Every line of the material must come back exactly as given.

Records shown

________________________________________

(* ===== verification/Http.v ===== *)
(** * internal/server: the HTTP request parser

    [ParseRequest], [findContentLength] and [asciiEqlIgnoreCase] of
    [internal/server/http.go], with the functions of package [bytes] they use. *)

From S2P Require Import Prelude.

Module Http.

(** ** Package [bytes] *)

Definition HasPrefix (s p : list byte) : bool := bool_decide (take (length p) s = p).

(** [bytes.Index]: the first position of [sep], [None] for -1. *)
Fixpoint Index (s sep : list byte) : option nat :=
  if HasPrefix s sep then Some 0
  else match s with [] => None | _ :: s' => S <$> Index s' sep end.

(** [bytes.IndexByte]. *)
Fixpoint IndexByte (s : list byte) (c : byte) : option nat :=
  match s with
  | [] => None
  | d :: s' => if decide (d = c) then Some 0 else S <$> IndexByte s' c
  end.

(** ** The code *)

Definition crlf2 : list byte := [x0d; x0a; x0d; x0a].

Definition lower (x : byte) : Z :=
  if (65 <=? bval x)%Z && (bval x <=? 90)%Z then u8 (bval x + 32) else bval x.

Fixpoint eql_loop (a b : list byte) : bool :=
  match a, b with
  | x :: a', y :: b' => (lower x =? lower y)%Z && eql_loop a' b'
  | _, _ => true
  end.

Definition asciiEqlIgnoreCase (a b : list byte) : bool :=
  (length a =? length b) && eql_loop a b.

(** The digits of the header value: an [int] accumulator that wraps. *)
Fixpoint cl_digits (s : list byte) (v : Z) : Z :=
  match s with
  | c :: s' => if is_digit c then cl_digits s' (i64 (v * 10 + digit c)) else v
  | [] => v
  end.

Definition is_blank (c : byte) : bool := bool_decide (c = " "%byte \/ c = x09).

Definition cl_value (line : list byte) : Z :=
  let j := scan is_blank line 15 in cl_digits (drop j line) 0.

Fixpoint findContentLength_loop (fuel : nat) (hdrs : list byte) (i : nat) : res (option Z) :=
  match fuel with
  | O => OutOfFuel
  | S f =>
      if length hdrs <=? i then Ok None
      else
        match IndexByte (drop i hdrs) x0a with
        | None => Ok None
        | Some nl =>
            let nl := nl + i in
            lineEnd ← (if i <? nl then
                         c ← get hdrs (nl - 1);
                         Ok (if decide (c = x0d) then nl - 1 else nl)
                       else Ok nl);
            line ← slice hdrs (Z.of_nat i) (Z.of_nat lineEnd);
            let i := nl + 1 in
            if length line <? 15 then findContentLength_loop f hdrs i
            else if asciiEqlIgnoreCase (take 15 line) (bytes "content-length:")
            then Ok (Some (cl_value line))
            else findContentLength_loop f hdrs i
        end
  end.

Definition findContentLength (hdrs : list byte) : res (option Z) :=
  findContentLength_loop (S (length hdrs)) hdrs 0.

Inductive Method : Type := MethodOther | MethodGetReady | MethodPostScore.

Record Parsed : Type := mkParsed {
  M : Method;
  Body : list byte;
  End_ : Z    (* the field End *)
}.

________________________________________

Written reply
(* ===== verification/Http.v ===== *)
(** * internal/server: the HTTP request parser

    [ParseRequest], [findContentLength] and [asciiEqlIgnoreCase] of
    [internal/server/http.go], with the functions of package [bytes] they use. *)

From S2P Require Import Prelude.

Module Http.

(** ** Package [bytes] *)

Definition HasPrefix (s p : list byte) : bool := bool_decide (take (length p) s = p).

(** [bytes.Index]: the first position of [sep], [None] for -1. *)
Fixpoint Index (s sep : list byte) : option nat :=
  if HasPrefix s sep then Some 0
  else match s with [] => None | _ :: s' => S <$> Index s' sep end.

(** [bytes.IndexByte]. *)
Fixpoint IndexByte (s : list byte) (c : byte) : option nat :=
  match s with
  | [] => None
  | d :: s' => if decide (d = c) then Some 0 else S <$> IndexByte s' c
  end.

(** ** The code *)

Definition crlf2 : list byte := [x0d; x0a; x0d; x0a].

Definition lower (x : byte) : Z :=
  if (65 <=? bval x)%Z && (bval x <=? 90)%Z then u8 (bval x + 32) else bval x.

Fixpoint eql_loop (a b : list byte) : bool :=
  match a, b with
  | x :: a', y :: b' => (lower x =? lower y)%Z && eql_loop a' b'
  | _, _ => true
  end.

Definition asciiEqlIgnoreCase (a b : list byte) : bool :=
  (length a =? length b) && eql_loop a b.

(** The digits of the header value: an [int] accumulator that wraps. *)
Fixpoint cl_digits (s : list byte) (v : Z) : Z :=
  match s with
  | c :: s' => if is_digit c then cl_digits s' (i64 (v * 10 + digit c)) else v
  | [] => v
  end.

Definition is_blank (c : byte) : bool := bool_decide (c = " "%byte \/ c = x09).

Definition cl_value (line : list byte) : Z :=
  let j := scan is_blank line 15 in cl_digits (drop j line) 0.

Fixpoint findContentLength_loop (fuel : nat) (hdrs : list byte) (i : nat) : res (option Z) :=
  match fuel with
  | O => OutOfFuel
  | S f =>
      if length hdrs <=? i then Ok None
      else
        match IndexByte (drop i hdrs) x0a with
        | None => Ok None
        | Some nl =>
            let nl := nl + i in
            lineEnd ← (if i <? nl then
                         c ← get hdrs (nl - 1);
                         Ok (if decide (c = x0d) then nl - 1 else nl)
                       else Ok nl);
            line ← slice hdrs (Z.of_nat i) (Z.of_nat lineEnd);
            let i := nl + 1 in
            if length line <? 15 then findContentLength_loop f hdrs i
            else if asciiEqlIgnoreCase (take 15 line) (bytes "content-length:")
            then Ok (Some (cl_value line))
            else findContentLength_loop f hdrs i
        end
  end.

Definition findContentLength (hdrs : list byte) : res (option Z) :=
  findContentLength_loop (S (length hdrs)) hdrs 0.

Inductive Method : Type := MethodOther | MethodGetReady | MethodPostScore.

Record Parsed : Type := mkParsed {
  M : Method;
  Body : list byte;
  End_ : Z    (* the field End *)
}.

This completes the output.